Kimbles Food by Design

For Kimble’s Food by Design, freshly made food isn’t just for the fresh food machine or the manual cafeteria. The company’s passion for producing great food also extends to the candy and snack category, offering refreshment service operators a chance to offer customers a great tasting snack for vending machines and micro markets.

Launched in 1985 as a three-person vending operation in LaGrange, Ga., Kimble’s Food by Design has expanded to a full-service food operation that is becoming known nationwide for its Ole School Cornflake Chewy and Ole Honey snacks.

The story began in 1985 when Kimble Carter, a short order cook in a biscuit shop, started a small vending business in LaGrange, Ga., servicing accounts from his car, assisted by his wife, Debra, and one employee.
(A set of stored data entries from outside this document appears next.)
Definition set_currentMode (v : OperationMode) (s : State) : State :=
  mkState v (isColorDetectionEnabled s) (isLooping s) (currentPlayingFile s) (currentVolume s) (isShowingVolume s) (volumeDisplayStartTime s) (lastButtonState s) (buttonPressStartTime s) (isLongPressing s) (sleepPressStartTime s) (isSleepPressing s) (isEncoderPressed s) (volumeAdjustedWhilePressed s) (lastRotationTime s) (lastTrackNavigationTime s) (colorCounters s) (painterCollectionStatus s) (lastEncoded s) (lastDir s) (validRotations s) (rgb s) (audioRunning s) (log s).
Definition set_isColorDetectionEnabled (v : bool) (s : State) : State :=
  mkState (currentMode s) v (isLooping s) (currentPlayingFile s) (currentVolume s) (isShowingVolume s) (volumeDisplayStartTime s) (lastButtonState s) (buttonPressStartTime s) (isLongPressing s) (sleepPressStartTime s) (isSleepPressing s) (isEncoderPressed s) (volumeAdjustedWhilePressed s) (lastRotationTime s) (lastTrackNavigationTime s) (colorCounters s) (painterCollectionStatus s) (lastEncoded s) (lastDir s) (validRotations s) (rgb s) (audioRunning s) (log s).
Definition set_isLooping (v : bool) (s : State) : State :=
  mkState (currentMode s) (isColorDetectionEnabled s) v (currentPlayingFile s) (currentVolume s) (isShowingVolume s) (volumeDisplayStartTime s) (lastButtonState s) (buttonPressStartTime s) (isLongPressing s) (sleepPressStartTime s) (isSleepPressing s) (isEncoderPressed s) (volumeAdjustedWhilePressed s) (lastRotationTime s) (lastTrackNavigationTime s) (colorCounters s) (painterCollectionStatus s) (lastEncoded s) (lastDir s) (validRotations s) (rgb s) (audioRunning s) (log s).
Definition set_currentPlayingFile (v : string) (s : State) : State :=
  mkState (currentMode s) (isColorDetectionEnabled s) (isLooping s) v (currentVolume s) (isShowingVolume s) (volumeDisplayStartTime s) (lastButtonState s) (buttonPressStartTime s) (isLongPressing s) (sleepPressStartTime s) (isSleepPressing s) (isEncoderPressed s) (volumeAdjustedWhilePressed s) (lastRotationTime s) (lastTrackNavigationTime s) (colorCounters s) (painterCollectionStatus s) (lastEncoded s) (lastDir s) (validRotations s) (rgb s) (audioRunning s) (log s).
Definition set_currentVolume (v : Z) (s : State) : State :=
  mkState (currentMode s) (isColorDetectionEnabled s) (isLooping s) (currentPlayingFile s) v (isShowingVolume s) (volumeDisplayStartTime s) (lastButtonState s) (buttonPressStartTime s) (isLongPressing s) (sleepPressStartTime s) (isSleepPressing s) (isEncoderPressed s) (volumeAdjustedWhilePressed s) (lastRotationTime s) (lastTrackNavigationTime s) (colorCounters s) (painterCollectionStatus s) (lastEncoded s) (lastDir s) (validRotations s) (rgb s) (audioRunning s) (log s).
Definition set_isShowingVolume (v : bool) (s : State) : State :=
  mkState (currentMode s) (isColorDetectionEnabled s) (isLooping s) (currentPlayingFile s) (currentVolume s) v (volumeDisplayStartTime s) (lastButtonState s) (buttonPressStartTime s) (isLongPressing s) (sleepPressStartTime s) (isSleepPressing s) (isEncoderPressed s) (volumeAdjustedWhilePressed s) (lastRotationTime s) (lastTrackNavigationTime s) (colorCounters s) (painterCollectionStatus s) (lastEncoded s) (lastDir s) (validRotations s) (rgb s) (audioRunning s) (log s).
Definition set_volumeDisplayStartTime (v : Z) (s : State) : State :=
  mkState (currentMode s) (isColorDetectionEnabled s) (isLooping s) (currentPlayingFile s) (currentVolume s) (isShowingVolume s) v (lastButtonState s) (buttonPressStartTime s) (isLongPressing s) (sleepPressStartTime s) (isSleepPressing s) (isEncoderPressed s) (volumeAdjustedWhilePressed s) (lastRotationTime s) (lastTrackNavigationTime s) (colorCounters s) (painterCollectionStatus s) (lastEncoded s) (lastDir s) (validRotations s) (rgb s) (audioRunning s) (log s).
Definition set_lastButtonState (v : bool) (s : State) : State :=
  mkState (currentMode s) (isColorDetectionEnabled s) (isLooping s) (currentPlayingFile s) (currentVolume s) (isShowingVolume s) (volumeDisplayStartTime s) v (buttonPressStartTime s) (isLongPressing s) (sleepPressStartTime s) (isSleepPressing s) (isEncoderPressed s) (volumeAdjustedWhilePressed s) (lastRotationTime s) (lastTrackNavigationTime s) (colorCounters s) (painterCollectionStatus s) (lastEncoded s) (lastDir s) (validRotations s) (rgb s) (audioRunning s) (log s).
Definition set_buttonPressStartTime (v : Z) (s : State) : State :=
  mkState (currentMode s) (isColorDetectionEnabled s) (isLooping s) (currentPlayingFile s) (currentVolume s) (isShowingVolume s) (volumeDisplayStartTime s) (lastButtonState s) v (isLongPressing s) (sleepPressStartTime s) (isSleepPressing s) (isEncoderPressed s) (volumeAdjustedWhilePressed s) (lastRotationTime s) (lastTrackNavigationTime s) (colorCounters s) (painterCollectionStatus s) (lastEncoded s) (lastDir s) (validRotations s) (rgb s) (audioRunning s) (log s).
Definition set_isLongPressing (v : bool) (s : State) : State :=
  mkState (currentMode s) (isColorDetectionEnabled s) (isLooping s) (currentPlayingFile s) (currentVolume s) (isShowingVolume s) (volumeDisplayStartTime s) (lastButtonState s) (buttonPressStartTime s) v (sleepPressStartTime s) (isSleepPressing s) (isEncoderPressed s) (volumeAdjustedWhilePressed s) (lastRotationTime s) (lastTrackNavigationTime s) (colorCounters s) (painterCollectionStatus s) (lastEncoded s) (lastDir s) (validRotations s) (rgb s) (audioRunning s) (log s).
Definition set_sleepPressStartTime (v : Z) (s : State) : State :=
  mkState (currentMode s) (isColorDetectionEnabled s) (isLooping s) (currentPlayingFile s) (currentVolume s) (isShowingVolume s) (volumeDisplayStartTime s) (lastButtonState s) (buttonPressStartTime s) (isLongPressing s) v (isSleepPressing s) (isEncoderPressed s) (volumeAdjustedWhilePressed s) (lastRotationTime s) (lastTrackNavigationTime s) (colorCounters s) (painterCollectionStatus s) (lastEncoded s) (lastDir s) (validRotations s) (rgb s) (audioRunning s) (log s).
Definition set_isSleepPressing (v : bool) (s : State) : State :=
  mkState (currentMode s) (isColorDetectionEnabled s) (isLooping s) (currentPlayingFile s) (currentVolume s) (isShowingVolume s) (volumeDisplayStartTime s) (lastButtonState s) (buttonPressStartTime s) (isLongPressing s) (sleepPressStartTime s) v (isEncoderPressed s) (volumeAdjustedWhilePressed s) (lastRotationTime s) (lastTrackNavigationTime s) (colorCounters s) (painterCollectionStatus s) (lastEncoded s) (lastDir s) (validRotations s) (rgb s) (audioRunning s) (log s).
Definition set_isEncoderPressed (v : bool) (s : State) : State :=
  mkState (currentMode s) (isColorDetectionEnabled s) (isLooping s) (currentPlayingFile s) (currentVolume s) (isShowingVolume s) (volumeDisplayStartTime s) (lastButtonState s) (buttonPressStartTime s) (isLongPressing s) (sleepPressStartTime s) (isSleepPressing s) v (volumeAdjustedWhilePressed s) (lastRotationTime s) (lastTrackNavigationTime s) (colorCounters s) (painterCollectionStatus s) (lastEncoded s) (lastDir s) (validRotations s) (rgb s) (audioRunning s) (log s).
Definition set_volumeAdjustedWhilePressed (v : bool) (s : State) : State :=
  mkState (currentMode s) (isColorDetectionEnabled s) (isLooping s) (currentPlayingFile s) (currentVolume s) (isShowingVolume s) (volumeDisplayStartTime s) (lastButtonState s) (buttonPressStartTime s) (isLongPressing s) (sleepPressStartTime s) (isSleepPressing s) (isEncoderPressed s) v (lastRotationTime s) (lastTrackNavigationTime s) (colorCounters s) (painterCollectionStatus s) (lastEncoded s) (lastDir s) (validRotations s) (rgb s) (audioRunning s) (log s).
Definition set_lastRotationTime (v : Z) (s : State) : State :=
  mkState (currentMode s) (isColorDetectionEnabled s) (isLooping s) (currentPlayingFile s) (currentVolume s) (isShowingVolume s) (volumeDisplayStartTime s) (lastButtonState s) (buttonPressStartTime s) (isLongPressing s) (sleepPressStartTime s) (isSleepPressing s) (isEncoderPressed s) (volumeAdjustedWhilePressed s) v (lastTrackNavigationTime s) (colorCounters s) (painterCollectionStatus s) (lastEncoded s) (lastDir s) (validRotations s) (rgb s) (audioRunning s) (log s).
Definition set_lastTrackNavigationTime (v : Z) (s : State) : State :=
  mkState (currentMode s) (isColorDetectionEnabled s) (isLooping s) (currentPlayingFile s) (currentVolume s) (isShowingVolume s) (volumeDisplayStartTime s) (lastButtonState s) (buttonPressStartTime s) (isLongPressing s) (sleepPressStartTime s) (isSleepPressing s) (isEncoderPressed s) (volumeAdjustedWhilePressed s) (lastRotationTime s) v (colorCounters s) (painterCollectionStatus s) (lastEncoded s) (lastDir s) (validRotations s) (rgb s) (audioRunning s) (log s).
Definition set_colorCounters (v : list Z) (s : State) : State :=
  mkState (currentMode s) (isColorDetectionEnabled s) (isLooping s) (currentPlayingFile s) (currentVolume s) (isShowingVolume s) (volumeDisplayStartTime s) (lastButtonState s) (buttonPressStartTime s) (isLongPressing s) (sleepPressStartTime s) (isSleepPressing s) (isEncoderPressed s) (volumeAdjustedWhilePressed s) (lastRotationTime s) (lastTrackNavigationTime s) v (painterCollectionStatus s) (lastEncoded s) (lastDir s) (validRotations s) (rgb s) (audioRunning s) (log s).
Definition set_painterCollectionStatus (v : list (list bool)) (s : State) : State :=
  mkState (currentMode s) (isColorDetectionEnabled s) (isLooping s) (currentPlayingFile s) (currentVolume s) (isShowingVolume s) (volumeDisplayStartTime s) (lastButtonState s) (buttonPressStartTime s) (isLongPressing s) (sleepPressStartTime s) (isSleepPressing s) (isEncoderPressed s) (volumeAdjustedWhilePressed s) (lastRotationTime s) (lastTrackNavigationTime s) (colorCounters s) v (lastEncoded s) (lastDir s) (validRotations s) (rgb s) (audioRunning s) (log s).
Definition set_lastEncoded (v : Z) (s : State) : State :=
  mkState (currentMode s) (isColorDetectionEnabled s) (isLooping s) (currentPlayingFile s) (currentVolume s) (isShowingVolume s) (volumeDisplayStartTime s) (lastButtonState s) (buttonPressStartTime s) (isLongPressing s) (sleepPressStartTime s) (isSleepPressing s) (isEncoderPressed s) (volumeAdjustedWhilePressed s) (lastRotationTime s) (lastTrackNavigationTime s) (colorCounters s) (painterCollectionStatus s) v (lastDir s) (validRotations s) (rgb s) (audioRunning s) (log s).
Definition set_lastDir (v : Z) (s : State) : State :=
  mkState (currentMode s) (isColorDetectionEnabled s) (isLooping s) (currentPlayingFile s) (currentVolume s) (isShowingVolume s) (volumeDisplayStartTime s) (lastButtonState s) (buttonPressStartTime s) (isLongPressing s) (sleepPressStartTime s) (isSleepPressing s) (isEncoderPressed s) (volumeAdjustedWhilePressed s) (lastRotationTime s) (lastTrackNavigationTime s) (colorCounters s) (painterCollectionStatus s) (lastEncoded s) v (validRotations s) (rgb s) (audioRunning s) (log s).
Definition set_validRotations (v : Z) (s : State) : State :=
  mkState (currentMode s) (isColorDetectionEnabled s) (isLooping s) (currentPlayingFile s) (currentVolume s) (isShowingVolume s) (volumeDisplayStartTime s) (lastButtonState s) (buttonPressStartTime s) (isLongPressing s) (sleepPressStartTime s) (isSleepPressing s) (isEncoderPressed s) (volumeAdjustedWhilePressed s) (lastRotationTime s) (lastTrackNavigationTime s) (colorCounters s) (painterCollectionStatus s) (lastEncoded s) (lastDir s) v (rgb s) (audioRunning s) (log s).
Definition set_rgb (v : Sample) (s : State) : State :=
  mkState (currentMode s) (isColorDetectionEnabled s) (isLooping s) (currentPlayingFile s) (currentVolume s) (isShowingVolume s) (volumeDisplayStartTime s) (lastButtonState s) (buttonPressStartTime s) (isLongPressing s) (sleepPressStartTime s) (isSleepPressing s) (isEncoderPressed s) (volumeAdjustedWhilePressed s) (lastRotationTime s) (lastTrackNavigationTime s) (colorCounters s) (painterCollectionStatus s) (lastEncoded s) (lastDir s) (validRotations s) v (audioRunning s) (log s).
Definition set_audioRunning (v : bool) (s : State) : State :=
  mkState (currentMode s) (isColorDetectionEnabled s) (isLooping s) (currentPlayingFile s) (currentVolume s) (isShowingVolume s) (volumeDisplayStartTime s) (lastButtonState s) (buttonPressStartTime s) (isLongPressing s) (sleepPressStartTime s) (isSleepPressing s) (isEncoderPressed s) (volumeAdjustedWhilePressed s) (lastRotationTime s) (lastTrackNavigationTime s) (colorCounters s) (painterCollectionStatus s) (lastEncoded s) (lastDir s) (validRotations s) (rgb s) v (log s).
Definition set_log (v : list Event) (s : State) : State :=
  mkState (currentMode s) (isColorDetectionEnabled s) (isLooping s) (currentPlayingFile s) (currentVolume s) (isShowingVolume s) (volumeDisplayStartTime s) (lastButtonState s) (buttonPressStartTime s) (isLongPressing s) (sleepPressStartTime s) (isSleepPressing s) (isEncoderPressed s) (volumeAdjustedWhilePressed s) (lastRotationTime s) (lastTrackNavigationTime s) (colorCounters s) (painterCollectionStatus s) (lastEncoded s) (lastDir s) (validRotations s) (rgb s) (audioRunning s) v.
He rented a basement office in a paint store in nearby Columbus. 

The company expanded slowly, and in the late 1990s, a local hotel asked Carter to cater their events, leading to the birth of Kimble’s Events by Design. Shortly after, the company expanded into manual feeding. 

By 2010, the company opened a commissary to make fresh food for its food vending machines. The commissary currently produces between 3,000 to 5,000 food items daily for its five vending routes. In addition to the 6-week rotating menu for the vending division, the commissary also produces food for the catering division. 

In 2010, the company began its candy division to make better use of the commissary’s labor during slow periods, according to Shannah Kuhn, candy division manager. “When the economy went lower, the commissary division wasn’t doing as well,” she said. Kimble also decided it made sense to produce food for its rapidly growing correctional division. 

Kimble used one of his grandmother’s recipes for a cornflake treat using cornflakes and peanut butter syrup which they called Ole School Cornflake Chewy. They initially produced 5,000 pieces a week for the corrections division, which now services 100 prisons throughout the Southeast. They soon began selling it to local gas stations.

The candy division currently produces and packages about 15,000 pieces per day, Kuhn said. The only automated process is the wrapping. “We still make everything hand made,” she said.

Kimbles' Food by DesignKimble’s Food by Design recently teamed with Burdette Beckmann Inc. to introduce the candy to vending and micro markets. The brand is currently available in 13 Vistar warehouses as well as H.T. Hackney Co., a grocery distributor, and Stacy Williams Co., a food distributor.

In October, the company introduced its honey toasted oats, Ole Honey, which is similar to a Cheerio, Kuhn said. The Ole School Cornflake Chewy and Ole Honey both come in two single-serve sizes. The larger size versions go in the pastry shelf in a vending machine.

The candy division has tripled in the last three years, Kuhn said, producing as much as 60,000 pieces a week with 10 employees.

Kimble’s Food by Design is also marketing to convenience stores and grocery stores nationwide.

The candy division is currently doing around $1.5 million in annual sales. The company, which has about 200 employees, has exhibited at the National Automatic Merchandising Association show and the Atlantic Coast Expo.

The company’s five-route vending division services a 100-mile radius of LaGrange. Last year, the company opened a division called Kimble’s Skillet to operate prison kitchens.